VHVI also recently implanted its 200th Watchman LAA occluder, an FDA-approved device that propelled the center into becoming the largest program in the state and Southeast for LAA closures for that device. It has a comprehensive program offering a variety of LAAC options for AF patients and expects to introduce an additional device (Watchman FLX) this summer.

Christopher Ellis, MD

“Regionally, we are probably the only site that can offer all of these options,” said Christopher Ellis, MD, associate professor of Medicine and director of Vanderbilt’s LAA Closure Program.

“It’s nice to see that over a three-year period our program is growing fast, with excellent outcomes and has potential for becoming the standard of care nationwide in AF related stroke prevention.

“Our goal is to be able to implant 99 percent or more of the patients who come into our facility in need of this intervention (LAA closure) with less than 1 percent complication rate. LAA closure is unique. After it is implanted, there is essentially 100 percent compliance with therapy.”

“Although effective, blood thinners carry a significant rate of bleeding complications, and we are finding that as many as one-third of patients stop taking their prescribed doses after one year because of adverse bleeding, fear of complications and cost of the medication.”

LAA closures are aimed at patients with AF who have an increased stroke or risk score and can be safely removed from the blood thinner protocol.

Ellis said not only have the outcomes been impressive, but data is showing that these devices are more cost effective than long-term medication use.

Despite the success with the new line of LAA targeted therapy, Ellis said there is still a huge need among the medical community to educate patients.

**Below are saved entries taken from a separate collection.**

(* ===== verification/Prelude.v ===== *)
(** * ICODE agent runtime: verification library

    ICODE (src/src/icode) drives a language model through the steps of a ticket
    with tools, under policies that say what each agent may read, write, run
    and connect to.  This library models the decision-making core of that
    runtime as Rocq functions and step relations and proves what it promises.
    All file names below are under src/src/icode.

    ** How the program fits together, and where each part is

    - Text and values.  [Prelude] (strings, exceptions, results), [PyText]
      ([str] methods, [int()], decimal printing), [PyVal] (dynamic objects),
      [Utf8], [Hashing] (SHA-256 and HMAC, computed), [Json] ([json.dumps]),
      [Paths] ([PurePosixPath]), [Regex] (patterns, with their meaning as a
      relation).  They model the parts of Python's standard library the source
      uses.
    - Identities and contexts.  [Roles] (roles.py: registry, [spawn],
      [require]), [SandboxPolicy] (sandbox_policy.py: record, normalisation,
      wire form, [tighten_policy]), [AgentScope] (agent_scope.py: policies by
      role, narrowing to a region), [Conclusions] (agent_conclusion.py).
    - Leases.  [WriteLease] (write_lease.py: regions, board, lock files
      shared by several boards), [NetworkLease] (network_lease.py: issue, approve,
      verify, revoke, close), [LeaseMonitor] (its expiry thread),
      [ConnectRequest] (connect_request.py: the proxy's only request form).
    - Orchestration.  [MultiAgent] (multi_agent.py) spawns agents with
      [Roles], derives their contexts with [AgentScope], runs work under
      [WriteLease] and records [Conclusions]; its threads and their
      shared cursor are a step function.
    - The loop.  [Guard] (guard.py) decides on reads, writes and commands;
      [Tools] (tools/base.py) holds the registry; [Operations] (approvals.py,
      operations.py, control.py) the human decision and the operation
      receipts; [Budget] the usage; [Compaction] (compaction.py) shortens the
      history; [ToolGate] puts them in front of one tool call
      ([AgentLoop._invoke]); [AgentLoop] is the run around it; [ReadCoverage]
      the two checks that a reviewer read everything; [AgentLoopSpec] the
      properties of whole runs.
    - Tickets.  [Contracts] (contracts.py) reads the step contracts; [Chain]
      and [ChainArtifacts] (chain.py) derive the order of the steps, run them
      and assemble the review manifest; [FailurePolicy] (failure_policy.py)
      decides what follows a failure; [Autonomy] (autonomy.py) is the manager
      of background runs: intents, workers, safe points and recovery.
    - Evidence.  pack_verify.py checks an exported pack without trusting its
      producer.  [JsonParse] is [json.loads] with its hooks, [StrictJson] the
      bounds and the interoperability rules, [Problems] the bounded reports,
      [EventSchema] one event and its canonical hash; [AgentMirror],
      [TicketMirror], [BindingMirror] and [ExecutionMirror] replay the chain
      against the metadata and the contracts; [EventChain] is
      [_verify_event_chain], which runs them over the lines of the file;
      [Receipts] validates engineering receipts; [Sha512], [ModArith] (primes by
      Pocklington's criterion), [Edwards] (the curve as an abstract group over a
      field) and [Ed25519] are the signatures; [PackTree] the files of a pack,
      their walk, readers and digests; [PackSignature] signature.json and
      anchors.json; [Pack] is [verify_pack] and [main].
    - Producing evidence.  [PackSigning] (pack_signing.py: key files, signing) and
      [PackAnchor] (pack_anchor.py: the four kinds of anchor record and their
      file) meet the verifier in [PackSigned] and [PackAnchor]; [PrettyJson] is
      the indented form of [json.dumps].
    - Interruption and deliberation.  [Checkpoint] (checkpoint.py: the record, its
      atomic file and a crash at any moment of a save), [Recovery] (recovery.py:
      what may be resumed), [Sequential] (sequential.py: structured thinking).
    - The way out.  [IpAddress] is the [ipaddress] module of the standard library,
      [Destination] (network_destination.py) turns a host name into pinned
      numeric addresses, [Connector] (network_connector.py, leased_connect.py)
      dials them under a lease of [NetworkLease] for a request of
      [ConnectRequest]; [ConnectorSpec] has its properties.  [ProxyScope]
      (network_proxy_scope.py) owns clients and tunnels for one lease, with
      [LeaseMonitor] behind it ([ProxyScopeSpec] has its properties); [Relay] and
      [ProxyRead] (network_proxy_server.py) move the bytes of a tunnel and read
      the requests of untrusted clients.

    ** How state and operations are modelled

    A Python object with mutable fields is a Record; a method that changes it
    returns the changed record next to its result, because a method that raises
    may have changed the object already.  [result] carries values and
    exceptions ([exn], one type, since [except] clauses cross components).
    Code under a lock is one function; between such blocks threads interleave,
    so concurrent components are step relations ([NetworkLease.auth_step] and
    [closing_step], [MultiAgent.pool_step], [WriteLease]'s system of boards,
    [Autonomy]'s operations on a world of managers); [ProxyScope.step] is the threads around a scope; [Connector.dial] is the code of
    one thread, before each of whose atomic actions the other threads take any
    steps.  Integers are Python's
    unbounded ones; the 32-bit words of SHA-256 and the 64-bit words of
    SHA-512 wrap.  Untrusted JSON is a
    dynamic [PyVal.pyval], tested for its class where the source tests it, and
    raising where the source does not.

    What is not under src/ is a parameter: the file system's [resolve]
    ([Paths.FileSystem], with laws and an instance), the control plane, the
    model, approver and tool handlers ([ToolGate.LoopHost]), [repr] of floats
    and containers (a float counts as JSON that is read back when the decoder
    rounds its [repr] to it, [JsonParse.float_reads], as it does in CPython), what
    reading a file delivers ([PackTree.node]; what a text reader delivers of bytes
    that are not UTF-8 before it fails), Unicode's word and digit classes, clocks,
    random bytes, sockets and the scheduler ([Connector.DialHost]), the networks
    that later versions of Python classify ([IpAddress.IanaAdded]).  Calls of the
    guard whose path [resolve] refuses with anything but an [OSError] (a NUL
    character) raise in the source and are not modelled.

    ** What is proved

    - Authority only shrinks: [tighten_policy] is a preorder below the base;
      derived and narrowed contexts stay within theirs; read-only roles write
      and connect nowhere.
    - Exclusion: live write leases granted by one board are disjoint, and
      no two leases of any boards share a lock file; a job at work in parallel
      holds the region it declared, apart from the others', and all is released in
      the end; one worker per ticket; lease callbacks run once at a time.
    - Revocation is final and complete: a revoked generation never verifies
      again, and blocks its policy while a connection is open.
    - Every execution in a run of the loop was allowed by the guard, on the file
      system of the moment it was asked, or granted by a human for that request,
      with a receipt that admits it; runs are bounded; every tool call is answered
      in place; a step that must deliver ends well only after a delivery.
    - Accept exactly what is documented: the command and write guard, the
      CONNECT grammar, [verify_request], the step gate, the reading check, the
      contract alignment, each as an equivalence.
    - Failure handling: retry decisions, the bounded fingerprint history as the
      unbounded one, stored terminal records, stop requests obeyed at every
      safe point, repeated intents without effect.
    - Evidence: an empty report means exactly a well-formed, hash-linked chain
      that is a run of the ticket's state machine, agrees with the metadata and
      pairs every end with its start; the last hash commits to the whole chain;
      the chain verifier raises on one kind of record only.
    - Packs: exit code 0 means a pack whose files are exactly the ones listed,
      intact, with its chain, artifacts, ticket and signature; the digest of a
      pack commits to the files it covers (an unlisted manifest.json in any
      directory is not one).  Ed25519 as coded is correct: signing verifies,
      verification is the group equation on canonical encodings, and signatures
      are not malleable; a receipt passes exactly when its run is clear.
    - Signing and anchoring a pack and then verifying it succeeds; a checkpoint is
      the old or the new one after a crash at any moment of a save; a run is
      resumed only where the ticket, the checkpoint and the operations agree.
    - Network: a resolution gives numeric addresses that pass the test of
      globally routable ones (which lets fec0::/10 through) or nothing; in every
      interleaving an open dialed socket has its entry in the authority, so that a
      revocation closes it, and a connection is handed out only when its
      promotion found the lease in force; a dial ends; a scope whose close was
      confirmed stays empty, and the expiry monitor outlives the scopes; a relay
      delivers what it received, and a SOCKS5 request names one host to the byte.
    - Round trips and normal forms: policies, agent ids, UTF-8, regions, JSON.

    Examples named in the findings show where code and documentation differ.

    ** Fuel and bounds

    [PyText.dec_aux] gets the bit length of its number, at least its count of
    digits; [Regex.ends] the length of the text for a star, enough since an
    iteration that consumes nothing adds no end ([ends_iff]); [Chain.walk_loop]
    the source's own counter (256); [AgentLoop.run_turns] the source's
    [max_turns]; [AgentLoop.glob_regex] the length of the pattern, of which
    each step takes a character; the roots behind SHA-256's constants the
    bits of their result; [JsonParse.scan_value] twice the length of the text
    and two, since every step of the decoder that recurses takes a character
    ([loads_dumps] runs it); [PackTree.hash_loop] and [bounded_loop] one turn for
    every byte, since a chunk has at least one ([sha256_file_spec]).  [Connector.POLLS] bounds the poll loop of a dial
    by its deadline ([ConnectorSpec.dial_returns]); running out is no result.
    The loops of [Relay] and [ProxyRead] run over the turns they are given: no
    turns left means that they are still waiting.
    [NetworkLease.closing_terminates] bounds the closing loop by a measure.

    ** Not modelled

    Process isolation, native helpers and Windows or Linux system interfaces
    (calls through ctypes and subprocesses, whose behaviour is the operating
    system's); model backends and the tools' handlers (HTTP, subprocess and
    file work); user interfaces (presentation); the export of evidence,
    workspaces and work trees, the proxy's listeners and their hand-off, and the prompt assembly of runner.py (left for
    later).
    Event hooks of the loop are recorded and taken not to raise. *)

From stdpp Require Export base list strings gmap sorting.
From Stdlib Require Export ZArith NArith Lia.
From Stdlib Require Import Ascii.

“There is a great need for awareness about this therapy and learning to accept that it is a safe and effective alternative to blood thinners,” said Ellis. “We are working on ways to identify patients as they come into the ED on a blood thinner with a diagnosis of intracranial hemorrhage or GI bleeding or other bleeding complications that require them to stop their blood thinner regime.”

Ellis, along with Robert Piana, MD, professor of Medicine and Arvindh Kanagasundram, MD, assistant professor of Medicine, implant the Watchman devices.